* _What this task involves_
Reproduce the opening lines of the records exactly, please, stopping after the line that contains "in H as [? ?]".
** Provided records follows **
Lemma is_text_kind k e name :
  of_kind k e → is_text name (member "type" e) = bool_decide (kind_name k = key name).
Proof.
  intros Hk. unfold is_text, is_str. rewrite Hk. apply bool_decide_ext. split; [by intros [= E]|by intros ->].
Qed.

Lemma is_empty_array_true v : is_empty_array v = true ↔ v ≫= as_array = Some [].
Proof. unfold is_empty_array. by destruct (v ≫= as_array) as [[|]|]. Qed.

(** Guards that held become propositions ... *)
Ltac guards :=
  repeat match goal with
  | H : is_str _ _ = true |- _ => apply is_str_true in H
  | H : is_text _ _ = true |- _ => apply is_text_true in H
  | H : is_u64 _ _ = true |- _ => apply is_u64_true in H
  | H : is_empty_array _ = true |- _ => apply is_empty_array_true in H
  | H : service_id _ _ = Ok _ |- _ => apply service_id_ok in H as [? ?]
  | H : rbind _ _ = Ok _ |- _ => apply rbind_ok in H as (? & ? & H)
  | H : require _ _ = Ok _ |- _ => apply require_ok in H
  | H : of_option _ ?o = Ok _ |- _ => destruct o eqn:?; [injection H as <-|discriminate H]
  | H : (if ?b then Err _ else _) = Ok _ |- _ => destruct b eqn:?; [discriminate H|]
  | H : Ok _ = Ok _ |- _ => injection H as <-
  | H : Err _ = Ok _ |- _ => discriminate H
  | H : of_this_response _ _ = true |- _ => unfold of_this_response in H; cbn in H
  | H : (_ <? _) = false |- _ => apply Z.ltb_ge in H
  | _ => progress bool_prop
  end.

(** ... and propositions decide the guards. *)
Ltac decide_guards :=
  repeat match goal with
  | H : has ?v (key ?k) |- context [is_text ?k ?v] => rewrite (proj2 (is_text_true k v) H)
  | H : has ?v ?s |- context [is_str ?s ?v] => rewrite (proj2 (is_str_true s v) H)
  | H : has_u64 ?v ?n |- context [is_u64 ?n ?v] => rewrite (proj2 (is_u64_true n v) H)
  | H : ?v ≫= as_array = Some [] |- context [is_empty_array ?v] => rewrite (proj2 (is_empty_array_true v) H)
  | H : has ?v ?s, Hv : valid_service_event_id ?s = true |- context [service_id ?v ?b] =>
      rewrite (proj2 (service_id_ok v b s) (conj H Hv))
  | H : member ?k ?e = Some ?r |- context [member ?k ?e] => rewrite H
  | H : of_kind _ ?e |- context [is_text ?name (member "type" ?e)] => rewrite (is_text_kind _ e name H)
  | |- context [bool_decide (?x = ?x)] => rewrite (bool_decide_eq_true_2 (x = x)) by reflexivity
  | _ => progress cbn
  end.

#[local] Arguments is_str : simpl never.
#[local] Arguments is_text : simpl never.
#[local] Arguments is_u64 : simpl never.
#[local] Arguments is_empty_array : simpl never.
#[local] Arguments member : simpl never.
#[local] Arguments pointer : simpl never.
#[local] Arguments key : simpl never.
#[local] Arguments service_id : simpl never.
#[local] Arguments kind_name : simpl never.
#[local] Arguments mjoin : simpl never.
#[local] Arguments bind_item_id : simpl never.
#[local] Arguments Nat.even : simpl never.

(** The names of the kinds are apart: each test on the type is decided by the kind. *)
Ltac decide_kind Hk :=
  rewrite ?(is_text_kind _ _ _ Hk);
  repeat match goal with
  | |- context [bool_decide (kind_name ?k = ?x)] =>
      let b := eval vm_compute in (bool_decide (kind_name k = x)) in
      change (bool_decide (kind_name k = x)) with b
  end; cbn iota.

Section refinement.
Context `{SpeechExternals} (voice model session_id : text) (ids : gset text) (events : Z).
Notation at_phase := (λ ph, session_at model session_id ph ids events).

(** The handler of one kind of event takes a phase to the next one, or fails. *)
Definition implements (k : EventKind) (handler : json → TtsSessionState → result AttemptFailure TtsSessionState) : Prop :=
  ∀ e ph s', of_kind k e →
    (handler e (at_phase ph) = Ok s' ↔ ∃ ph', speaks voice ph e ph' ∧ s' = at_phase ph').

(** The rules of the other kinds do not apply. *)
Ltac rules Hk Hs :=
  destruct Hs; try (match goal with H : of_kind _ _ |- _ => by pose proof (of_kind_inj _ _ _ Hk H) end).

Lemma input_committed_refines : implements InputCommitted input_committed.
Proof.
  intros e ph s' Hk. split.
  - unfold input_committed, require_service_id. destruct ph; cbn; try discriminate. intros E. guards.
    exists PhCommitted. split; [|done]. eapply speaks_committed; [done..|].
    match goal with H : _ || _ = true |- _ => apply orb_prop in H as [E|?]; [left|by right] end.
    by apply Nat.eqb_eq, length_zero_iff_nil in E.
  - intros (ph' & Hs & ->). rules Hk Hs. unfold input_committed, require_service_id. cbn.
    match goal with H : has (member "item_id" e) ?id, Hv : ?id = [] ∨ _ |- _ => 
      rewrite H; cbn; destruct Hv as [->|E]; [done|by rewrite E, orb_true_r] end.
Qed.

Lemma response_created_refines : implements ResponseCreated (λ e, parse_response_created e voice).
Proof.
  intros e ph s' Hk. split.
  - unfold parse_response_created. destruct ph; cbn; try discriminate. intros E. guards.
    eexists. split; [by eapply speaks_created|done].
  - intros (ph' & Hs & ->). rules Hk Hs. unfold parse_response_created. cbn. by decide_guards.
Qed.
(** [bind_item_id] in a phase. *)
Lemma bind_item_id_at iid ph s' :
  bind_item_id iid (at_phase ph) = Ok s' ↔
  match phase_item ph with
  | Some existing => existing = iid ∧ s' = at_phase ph
  | None => s' = set_item_id iid (at_phase ph)
  end.
Proof.
  unfold bind_item_id. cbn [ss_item_id session_at]. destruct (phase_item ph) as [existing|].
  - case_bool_decide; split; [by intros [= <-]|by intros [_ ->]|done|by intros [? _]].
  - split; [by intros [= <-]|by intros ->].
Qed.

(** A handler that goes through [bind_item_id]. *)
Ltac bound :=
  repeat match goal with
  | H : bind_item_id _ _ = Ok _ |- _ => apply bind_item_id_at in H; cbn in H
  | H : _ = _ ∧ _ = _ |- _ => destruct H as [-> ->]
  | H : ?s = set_item_id _ _ |- _ => subst s
  end; cbn in *.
** End of Provided records **
* _Exercise result_
Lemma is_text_kind k e name :
  of_kind k e → is_text name (member "type" e) = bool_decide (kind_name k = key name).
Proof.
  intros Hk. unfold is_text, is_str. rewrite Hk. apply bool_decide_ext. split; [by intros [= E]|by intros ->].
Qed.

Lemma is_empty_array_true v : is_empty_array v = true ↔ v ≫= as_array = Some [].
Proof. unfold is_empty_array. by destruct (v ≫= as_array) as [[|]|]. Qed.

(** Guards that held become propositions ... *)
Ltac guards :=
  repeat match goal with
  | H : is_str _ _ = true |- _ => apply is_str_true in H
  | H : is_text _ _ = true |- _ => apply is_text_true in H
  | H : is_u64 _ _ = true |- _ => apply is_u64_true in H
  | H : is_empty_array _ = true |- _ => apply is_empty_array_true in H
  | H : service_id _ _ = Ok _ |- _ => apply service_id_ok in H as [? ?]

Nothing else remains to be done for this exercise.